Only one stretch of the data below is wanted: the lines starting at the one with "[discriminate |]. intros H." and ending at the one with "simpl in Hel.", both included, given again exactly.
***** Task material
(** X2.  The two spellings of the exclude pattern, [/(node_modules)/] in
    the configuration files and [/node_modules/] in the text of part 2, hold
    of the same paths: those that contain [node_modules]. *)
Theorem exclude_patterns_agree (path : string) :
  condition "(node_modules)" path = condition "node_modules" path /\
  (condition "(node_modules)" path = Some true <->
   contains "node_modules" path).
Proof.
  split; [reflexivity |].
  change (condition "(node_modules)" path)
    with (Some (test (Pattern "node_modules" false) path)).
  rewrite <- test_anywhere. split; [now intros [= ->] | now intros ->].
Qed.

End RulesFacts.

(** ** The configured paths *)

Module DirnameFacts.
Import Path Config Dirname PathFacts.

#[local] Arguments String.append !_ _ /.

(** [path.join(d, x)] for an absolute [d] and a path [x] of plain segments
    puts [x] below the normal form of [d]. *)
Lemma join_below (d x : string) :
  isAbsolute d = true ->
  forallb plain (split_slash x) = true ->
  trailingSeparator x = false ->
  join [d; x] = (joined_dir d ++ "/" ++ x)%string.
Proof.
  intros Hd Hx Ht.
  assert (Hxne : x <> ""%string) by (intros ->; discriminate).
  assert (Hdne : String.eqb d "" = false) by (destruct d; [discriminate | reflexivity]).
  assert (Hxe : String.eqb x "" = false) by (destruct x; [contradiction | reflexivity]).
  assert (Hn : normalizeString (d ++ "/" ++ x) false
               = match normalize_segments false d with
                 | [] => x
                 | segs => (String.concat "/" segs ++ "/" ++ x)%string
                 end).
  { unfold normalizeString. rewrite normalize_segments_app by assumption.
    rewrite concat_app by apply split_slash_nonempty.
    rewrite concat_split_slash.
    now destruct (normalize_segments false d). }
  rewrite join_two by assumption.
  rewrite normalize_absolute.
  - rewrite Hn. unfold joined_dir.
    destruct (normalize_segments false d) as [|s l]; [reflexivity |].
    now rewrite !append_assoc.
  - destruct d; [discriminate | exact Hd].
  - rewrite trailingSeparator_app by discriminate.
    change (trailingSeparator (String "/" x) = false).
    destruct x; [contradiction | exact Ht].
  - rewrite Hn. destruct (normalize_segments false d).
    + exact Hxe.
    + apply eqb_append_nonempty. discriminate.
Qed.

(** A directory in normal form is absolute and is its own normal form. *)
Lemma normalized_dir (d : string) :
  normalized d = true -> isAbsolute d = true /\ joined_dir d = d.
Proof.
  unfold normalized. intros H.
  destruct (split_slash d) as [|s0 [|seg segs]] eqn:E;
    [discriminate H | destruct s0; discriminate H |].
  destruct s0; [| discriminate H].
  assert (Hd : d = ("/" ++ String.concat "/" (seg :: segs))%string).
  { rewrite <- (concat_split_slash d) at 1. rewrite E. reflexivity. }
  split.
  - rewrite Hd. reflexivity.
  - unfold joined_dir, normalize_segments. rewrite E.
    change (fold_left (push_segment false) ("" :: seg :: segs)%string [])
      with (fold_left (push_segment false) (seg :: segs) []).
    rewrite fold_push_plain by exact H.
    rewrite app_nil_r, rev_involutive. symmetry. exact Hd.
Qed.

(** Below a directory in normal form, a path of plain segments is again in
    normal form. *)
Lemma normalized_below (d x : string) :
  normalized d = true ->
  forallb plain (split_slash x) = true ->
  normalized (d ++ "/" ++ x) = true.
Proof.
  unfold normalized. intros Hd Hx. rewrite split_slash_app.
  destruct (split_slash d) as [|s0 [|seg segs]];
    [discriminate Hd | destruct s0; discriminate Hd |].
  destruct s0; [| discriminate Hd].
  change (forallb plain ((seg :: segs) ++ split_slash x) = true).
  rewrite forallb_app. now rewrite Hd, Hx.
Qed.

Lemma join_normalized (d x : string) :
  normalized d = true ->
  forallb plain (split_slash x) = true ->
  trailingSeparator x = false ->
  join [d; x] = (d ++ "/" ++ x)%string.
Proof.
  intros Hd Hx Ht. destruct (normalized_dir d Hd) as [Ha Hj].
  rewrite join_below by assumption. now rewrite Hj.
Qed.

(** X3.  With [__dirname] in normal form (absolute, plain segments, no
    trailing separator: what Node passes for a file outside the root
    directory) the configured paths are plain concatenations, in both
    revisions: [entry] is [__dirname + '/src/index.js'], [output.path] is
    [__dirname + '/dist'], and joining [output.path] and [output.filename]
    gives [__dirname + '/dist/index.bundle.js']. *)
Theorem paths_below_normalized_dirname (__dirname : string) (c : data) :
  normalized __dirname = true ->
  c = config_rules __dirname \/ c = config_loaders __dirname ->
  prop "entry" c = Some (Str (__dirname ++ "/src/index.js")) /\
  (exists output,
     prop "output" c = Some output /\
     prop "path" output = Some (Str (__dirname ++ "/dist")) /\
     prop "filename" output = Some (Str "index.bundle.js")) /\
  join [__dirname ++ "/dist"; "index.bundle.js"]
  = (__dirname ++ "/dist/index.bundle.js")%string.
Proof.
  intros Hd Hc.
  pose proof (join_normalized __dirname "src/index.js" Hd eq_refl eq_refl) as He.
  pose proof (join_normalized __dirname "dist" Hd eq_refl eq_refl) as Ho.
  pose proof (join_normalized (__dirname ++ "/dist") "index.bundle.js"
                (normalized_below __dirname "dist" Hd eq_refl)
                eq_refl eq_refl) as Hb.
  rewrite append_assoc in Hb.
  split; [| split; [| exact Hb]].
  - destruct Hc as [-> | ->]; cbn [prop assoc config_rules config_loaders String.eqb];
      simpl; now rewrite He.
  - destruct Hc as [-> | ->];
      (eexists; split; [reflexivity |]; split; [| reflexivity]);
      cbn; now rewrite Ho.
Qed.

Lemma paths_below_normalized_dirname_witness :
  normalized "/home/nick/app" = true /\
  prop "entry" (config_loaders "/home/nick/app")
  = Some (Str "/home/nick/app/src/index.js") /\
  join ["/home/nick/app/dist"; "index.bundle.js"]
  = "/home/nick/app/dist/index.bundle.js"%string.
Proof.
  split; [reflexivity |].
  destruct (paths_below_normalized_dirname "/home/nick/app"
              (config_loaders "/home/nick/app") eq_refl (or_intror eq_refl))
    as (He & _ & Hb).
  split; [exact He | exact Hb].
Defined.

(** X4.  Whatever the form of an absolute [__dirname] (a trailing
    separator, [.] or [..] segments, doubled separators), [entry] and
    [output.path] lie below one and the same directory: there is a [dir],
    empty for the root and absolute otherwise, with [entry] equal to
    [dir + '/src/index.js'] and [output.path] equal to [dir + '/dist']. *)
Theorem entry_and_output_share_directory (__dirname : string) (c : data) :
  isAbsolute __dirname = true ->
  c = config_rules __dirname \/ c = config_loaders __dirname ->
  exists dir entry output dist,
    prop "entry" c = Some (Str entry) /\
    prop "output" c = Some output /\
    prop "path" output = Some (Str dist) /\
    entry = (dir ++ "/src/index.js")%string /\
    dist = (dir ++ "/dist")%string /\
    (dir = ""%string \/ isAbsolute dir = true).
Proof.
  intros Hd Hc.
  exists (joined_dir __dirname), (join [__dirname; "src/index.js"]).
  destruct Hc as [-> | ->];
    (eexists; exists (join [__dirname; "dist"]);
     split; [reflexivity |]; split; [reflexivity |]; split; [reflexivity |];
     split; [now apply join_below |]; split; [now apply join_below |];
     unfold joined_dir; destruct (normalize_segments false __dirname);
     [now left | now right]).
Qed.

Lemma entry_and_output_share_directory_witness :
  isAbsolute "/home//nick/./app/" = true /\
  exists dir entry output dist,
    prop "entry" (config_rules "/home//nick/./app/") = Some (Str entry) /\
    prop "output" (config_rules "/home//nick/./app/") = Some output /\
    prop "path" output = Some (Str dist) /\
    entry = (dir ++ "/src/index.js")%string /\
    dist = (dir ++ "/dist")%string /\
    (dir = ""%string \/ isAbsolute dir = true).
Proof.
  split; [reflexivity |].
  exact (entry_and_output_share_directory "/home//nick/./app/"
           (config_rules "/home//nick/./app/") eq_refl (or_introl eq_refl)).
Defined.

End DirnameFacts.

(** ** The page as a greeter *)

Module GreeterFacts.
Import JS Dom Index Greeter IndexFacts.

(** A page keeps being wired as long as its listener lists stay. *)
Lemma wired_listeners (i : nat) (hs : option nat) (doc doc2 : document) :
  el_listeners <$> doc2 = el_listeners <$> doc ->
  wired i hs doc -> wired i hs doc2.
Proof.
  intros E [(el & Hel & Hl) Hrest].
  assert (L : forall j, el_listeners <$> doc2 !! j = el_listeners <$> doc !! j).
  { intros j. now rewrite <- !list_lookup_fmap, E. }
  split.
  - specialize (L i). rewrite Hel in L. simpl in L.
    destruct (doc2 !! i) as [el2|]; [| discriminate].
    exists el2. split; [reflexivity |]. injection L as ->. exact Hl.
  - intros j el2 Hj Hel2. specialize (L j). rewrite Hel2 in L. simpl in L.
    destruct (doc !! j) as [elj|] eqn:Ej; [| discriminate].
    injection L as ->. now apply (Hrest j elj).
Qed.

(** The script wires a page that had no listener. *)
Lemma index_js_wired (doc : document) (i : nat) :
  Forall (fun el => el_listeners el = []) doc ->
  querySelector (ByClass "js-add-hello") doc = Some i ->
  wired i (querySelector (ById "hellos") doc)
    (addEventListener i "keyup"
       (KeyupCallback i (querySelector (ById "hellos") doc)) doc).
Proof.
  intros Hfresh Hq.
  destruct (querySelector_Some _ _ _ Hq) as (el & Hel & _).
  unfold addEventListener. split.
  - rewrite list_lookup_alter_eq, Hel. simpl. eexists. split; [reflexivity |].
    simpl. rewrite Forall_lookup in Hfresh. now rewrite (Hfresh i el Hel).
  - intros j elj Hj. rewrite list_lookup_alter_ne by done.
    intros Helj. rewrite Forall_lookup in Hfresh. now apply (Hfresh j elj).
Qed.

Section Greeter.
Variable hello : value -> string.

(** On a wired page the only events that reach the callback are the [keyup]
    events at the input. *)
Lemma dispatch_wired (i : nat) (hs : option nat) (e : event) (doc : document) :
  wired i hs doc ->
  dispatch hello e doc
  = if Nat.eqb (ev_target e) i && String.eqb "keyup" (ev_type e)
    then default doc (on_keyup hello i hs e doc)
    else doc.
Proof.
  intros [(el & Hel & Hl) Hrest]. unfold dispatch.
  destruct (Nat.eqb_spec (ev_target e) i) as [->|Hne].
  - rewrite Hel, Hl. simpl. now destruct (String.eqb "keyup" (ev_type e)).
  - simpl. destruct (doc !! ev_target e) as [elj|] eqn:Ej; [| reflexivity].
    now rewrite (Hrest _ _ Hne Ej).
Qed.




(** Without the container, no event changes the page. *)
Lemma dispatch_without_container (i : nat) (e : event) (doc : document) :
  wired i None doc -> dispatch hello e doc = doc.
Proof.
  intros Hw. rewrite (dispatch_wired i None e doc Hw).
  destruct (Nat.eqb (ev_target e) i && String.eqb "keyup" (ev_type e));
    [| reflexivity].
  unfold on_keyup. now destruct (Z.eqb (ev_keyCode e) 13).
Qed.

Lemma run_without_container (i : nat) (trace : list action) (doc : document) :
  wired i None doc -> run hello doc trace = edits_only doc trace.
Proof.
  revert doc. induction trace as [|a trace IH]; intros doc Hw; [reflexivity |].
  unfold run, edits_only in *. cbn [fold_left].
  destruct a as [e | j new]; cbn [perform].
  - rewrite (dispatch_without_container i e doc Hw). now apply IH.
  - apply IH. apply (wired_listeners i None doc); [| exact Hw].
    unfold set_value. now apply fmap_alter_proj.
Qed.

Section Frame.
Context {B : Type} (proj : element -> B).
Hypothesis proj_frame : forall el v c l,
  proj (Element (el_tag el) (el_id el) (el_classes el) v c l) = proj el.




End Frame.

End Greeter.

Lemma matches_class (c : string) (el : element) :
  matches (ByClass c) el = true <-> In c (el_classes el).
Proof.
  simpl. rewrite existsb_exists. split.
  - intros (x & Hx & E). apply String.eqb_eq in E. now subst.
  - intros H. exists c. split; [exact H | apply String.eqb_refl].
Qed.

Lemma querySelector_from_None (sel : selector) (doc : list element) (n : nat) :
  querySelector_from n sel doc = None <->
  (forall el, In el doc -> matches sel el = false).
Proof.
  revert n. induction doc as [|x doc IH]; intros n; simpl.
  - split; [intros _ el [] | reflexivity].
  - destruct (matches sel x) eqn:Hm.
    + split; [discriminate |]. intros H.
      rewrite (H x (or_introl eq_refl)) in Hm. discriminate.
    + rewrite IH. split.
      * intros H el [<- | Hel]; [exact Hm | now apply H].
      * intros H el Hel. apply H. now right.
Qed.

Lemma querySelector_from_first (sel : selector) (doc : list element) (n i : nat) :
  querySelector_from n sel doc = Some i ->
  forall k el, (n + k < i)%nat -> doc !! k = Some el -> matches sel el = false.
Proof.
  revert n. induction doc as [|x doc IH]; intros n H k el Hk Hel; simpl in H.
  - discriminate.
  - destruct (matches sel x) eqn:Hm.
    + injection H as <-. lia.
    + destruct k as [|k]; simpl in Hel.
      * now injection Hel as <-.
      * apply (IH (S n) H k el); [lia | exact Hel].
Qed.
**********
- [Exercise result]
    + split; [discriminate |]. intros H.
      rewrite (H x (or_introl eq_refl)) in Hm. discriminate.
    + rewrite IH. split.
      * intros H el [<- | Hel]; [exact Hm | now apply H].
      * intros H el Hel. apply H. now right.
Qed.

Lemma querySelector_from_first (sel : selector) (doc : list element) (n i : nat) :
  querySelector_from n sel doc = Some i ->
  forall k el, (n + k < i)%nat -> doc !! k = Some el -> matches sel el = false.
Proof.
  revert n. induction doc as [|x doc IH]; intros n H k el Hk Hel; simpl in H.
  - discriminate.
  - destruct (matches sel x) eqn:Hm.
    + injection H as <-. lia.
    + destruct k as [|k]; simpl in Hel.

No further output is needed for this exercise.